Between one home visit and another, post-enrolment care consisted of structured telephone support, performed by specialized nurses educated for triage. Every fifteen days or every seven days, in more severe cases, patients were contacted by phone and their general health status was checked by the same preformed questionnaire of the home visit. If an alarm parameter was verified, the nurse decided to inform the cardiologist who programmed the correct assistance (ED, information to the patient’s family physician, or to programme a clinical control).
The evaluation of BNP was measured by collecting a blood sample by venopuncture and this was immediately analyzed with the bedside Triage B type natriuretic fluorescence immunoassay (Biosite Diagnostics, La Jolla, CA, USA). The Triage Meter is used to measure BNP concentration by detecting a fluorescent emission that reproduces the amount of BNP in the blood.

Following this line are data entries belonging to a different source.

Lemma set_has_add ws s set : set_has ws (set_add s set) = Nat.eqb s ws || set_has ws set.
Proof.
  apply eq_true_iff_eq. rewrite orb_true_iff, !set_has_In, set_add_In, Nat.eqb_eq.
  split; intros [H|H]; auto.
Qed.

Lemma set_has_delete ws w set :
  set_has ws (set_delete w set) = negb (Nat.eqb w ws) && set_has ws set.
Proof.
  apply eq_true_iff_eq.
  rewrite andb_true_iff, negb_true_iff, !set_has_In, set_delete_In, Nat.eqb_neq.
  split; intros [H1 H2]; split; auto.
Qed.

Lemma ws_step_tracks m e u ws :
  set_has ws (sockets_of (ws_step m e) u)
  = track_step u ws (set_has ws (sockets_of m u)) e.
Proof.
  destruct e as [auth upgrade server|u' w|u' w]; simpl.
  - unfold ws_orders. destruct auth as [u'|]; [|reflexivity].
    destruct upgrade as [h|]; [|reflexivity].
    destruct (String.eqb h "websocket"); [|reflexivity]. simpl.
    rewrite sockets_of_addSocket.
    destruct (decide (u' = u)) as [->|Hne].
    + rewrite String.eqb_refl, set_has_add. simpl.
      destruct (server =? ws)%nat; reflexivity.
    + apply String.eqb_neq in Hne. rewrite Hne. reflexivity.
  - rewrite sockets_of_removeSocket.
    destruct (decide (u' = u)) as [->|Hne].
    + rewrite String.eqb_refl, set_has_delete. simpl.
      destruct (w =? ws)%nat; reflexivity.
    + apply String.eqb_neq in Hne. rewrite Hne. reflexivity.
  - rewrite sockets_of_removeSocket.
    destruct (decide (u' = u)) as [->|Hne].
    + rewrite String.eqb_refl, set_has_delete. simpl.
      destruct (w =? ws)%nat; reflexivity.
    + apply String.eqb_neq in Hne. rewrite Hne. reflexivity.
Qed.

(** The registry knows exactly the open sockets: after any history that
    started with an empty registry, a socket is registered for a user if and
    only if a websocket request of that user opened it and no ['close'] or
    ['error'] of it came after. *)
Theorem registry_lists_the_open_sockets
    (events : list ws_event) (userId : string) (ws : nat) :
  In ws (sockets_of (ws_run events ∅) userId) <-> tracked events userId ws = true.
Proof.
  rewrite <- set_has_In. unfold tracked, ws_run.
  change false with (set_has ws (sockets_of (∅ : gmap string (list nat)) userId)).
  generalize (∅ : gmap string (list nat)).
  induction events as [|e r IH]; intros m; [reflexivity|].
  simpl. rewrite IH, ws_step_tracks. reflexivity.
Qed.

(** ** Broadcasts *)

Lemma send_each_sent send_ok logger_ok msg set ws m :
  In (ws, m) (send_each send_ok logger_ok msg set).1 ->
  In ws set /\ send_ok ws = true /\ m = msg.
Proof.
  induction set as [|x r IH]; simpl; [tauto|].
  destruct (send_ok x) eqn:Hx.
  - destruct (send_each send_ok logger_ok msg r) as [sent res]. simpl in *.
    intros [[= <- <-]|H]; [auto|]. destruct (IH H) as (? & ? & ?). auto.
  - destruct logger_ok; simpl; [|tauto].
    intros H. destruct (IH H) as (? & ? & ?). auto.
Qed.

Lemma send_each_returns send_ok logger_ok msg set :
  logger_ok = true \/ (forall ws, In ws set -> send_ok ws = true) ->
  send_each send_ok logger_ok msg set
  = (map (fun ws => (ws, msg)) (List.filter send_ok set), Returned).
Proof.
  intros H. induction set as [|x r IH]; [reflexivity|].
  simpl. destruct (send_ok x) eqn:Hx.
  - rewrite IH; [reflexivity|].
    destruct H as [H|H]; [left; exact H|right]. intros ws Hws. apply H. right. exact Hws.
  - destruct H as [->|H].
    + apply IH. left. reflexivity.
    + rewrite (H x) in Hx by (left; reflexivity). discriminate.
Qed.

Lemma broadcast_unfold send_ok logger_ok m u order_id status :
  broadcastOrderStatus send_ok logger_ok m u order_id status
  = send_each send_ok logger_ok (order_status_message order_id status)
      (sockets_of m u).
Proof.
  unfold broadcastOrderStatus, sockets_of.
  destruct (m !! u) as [[|x r]|]; reflexivity.
Qed.

(** A broadcast reaches the sockets registered for its user and no other:
    every message handed out goes to one of them and is the order-status
    message of the call; when no send fails, or when the failures are logged
    without error, the call returns and every socket of the user whose send
    works gets the message exactly once, in the order the sockets
    registered; and a socket whose ['close'] or ['error'] has been handled
    gets nothing. *)
Theorem broadcast_reaches_the_users_sockets
    (send_ok : nat -> bool) (logger_ok : bool) (m : gmap string (list nat))
    (u order_id status : string) :
  (forall ws msg,
     In (ws, msg) (broadcastOrderStatus send_ok logger_ok m u order_id status).1 ->
     In ws (sockets_of m u) /\ send_ok ws = true
     /\ msg = order_status_message order_id status)
  /\ (logger_ok = true \/ (forall ws, In ws (sockets_of m u) -> send_ok ws = true) ->
      broadcastOrderStatus send_ok logger_ok m u order_id status
      = (map (fun ws => (ws, order_status_message order_id status))
           (List.filter send_ok (sockets_of m u)),
         Returned))
  /\ (forall w msg,
        ~ In (w, msg)
            (broadcastOrderStatus send_ok logger_ok (removeSocket u w m) u
               order_id status).1).
Proof.
  split; [|split].
  - intros ws msg. rewrite broadcast_unfold. apply send_each_sent.
  - intros H. rewrite broadcast_unfold. apply send_each_returns, H.
  - intros w msg Hin. rewrite broadcast_unfold in Hin.
    apply send_each_sent in Hin. destruct Hin as (Hin & _).
    rewrite sockets_of_removeSocket, decide_True in Hin by reflexivity.
    apply set_delete_In in Hin. destruct Hin as [_ Hne]. congruence.
Qed.

Lemma field_some x s : field x = Some s <-> x = Some s /\ s <> "".
Proof.
  unfold field. destruct x as [t|]; [|split; [discriminate|intros [? _]; discriminate]].
  destruct (String.eqb_spec t "") as [->|Hne]; split.
  - discriminate.
  - intros [[= <-] H]. congruence.
  - intros [= <-]. auto.
  - intros [[= <-] _]. reflexivity.
Qed.

(** The internal endpoint sends nothing for a request it cannot use: a body
    that is not JSON, or one in which user_id, order_id or status is missing
    or empty, is answered with a 400.  Whatever the body, a message only
    ever goes to a socket registered for the user the body names. *)
Theorem internal_order_status_needs_all_fields
    (send_ok : nat -> bool) (logger_ok : bool) (m : gmap string (list nat)) :
  internal_order_status send_ok logger_ok m None
  = (Some (send InternalInvalidJson 400), [])
  /\ (forall b,
        field (sb_user_id b) = None \/ field (sb_order_id b) = None
        \/ field (sb_status b) = None ->
        internal_order_status send_ok logger_ok m (Some b)
        = (Some (send InternalMissingFields 400), []))
  /\ (forall body ws msg,
        In (ws, msg) (internal_order_status send_ok logger_ok m body).2 ->
        exists b u order_id status,
          body = Some b /\ sb_user_id b = Some u /\ u <> ""
          /\ sb_order_id b = Some order_id /\ sb_status b = Some status
          /\ In ws (sockets_of m u)
          /\ msg = order_status_message order_id status).
Proof.
  split; [reflexivity|]. split.
  - intros b H. unfold internal_order_status.
    destruct (field (sb_user_id b)); [|reflexivity].
    destruct (field (sb_order_id b)); [|reflexivity].
    destruct (field (sb_status b)); [|reflexivity].
    destruct H as [H|[H|H]]; discriminate.
  - intros body ws msg. unfold internal_order_status.
    destruct body as [b|]; [|simpl; tauto].
    destruct (field (sb_user_id b)) as [u|] eqn:Hu; [|simpl; tauto].
    destruct (field (sb_order_id b)) as [o|] eqn:Ho; [|simpl; tauto].
    destruct (field (sb_status b)) as [s|] eqn:Hs; [|simpl; tauto].
    apply field_some in Hu, Ho, Hs.
    destruct (broadcastOrderStatus send_ok logger_ok m u o s) as [sent res] eqn:Hb.
    intros Hin.
    assert (Hin' : In (ws, msg) (broadcastOrderStatus send_ok logger_ok m u o s).1).
    { rewrite Hb. destruct res; exact Hin. }
    rewrite broadcast_unfold in Hin'. apply send_each_sent in Hin'.
    exists b, u, o, s. tauto.
Qed.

Echocardiograms were performed with a GE Vivid 7 Pro, according to the recommendations of the American Society of Echocardiograph [12]. Two-dimensional apical two- and four-chamber views were used for volume measurements; LVEF was calculated with a modified Simpson’s method using biplane apical (two- and four-chamber) views. Left ventricular systolic dysfunction was defined as an LVEF <50%. All echo examinations were performed by expert operators blinded to the results of the BNP assay; the intra-observer variability was found to be <5%. Medical therapy was normally assumed before the echocardiogram.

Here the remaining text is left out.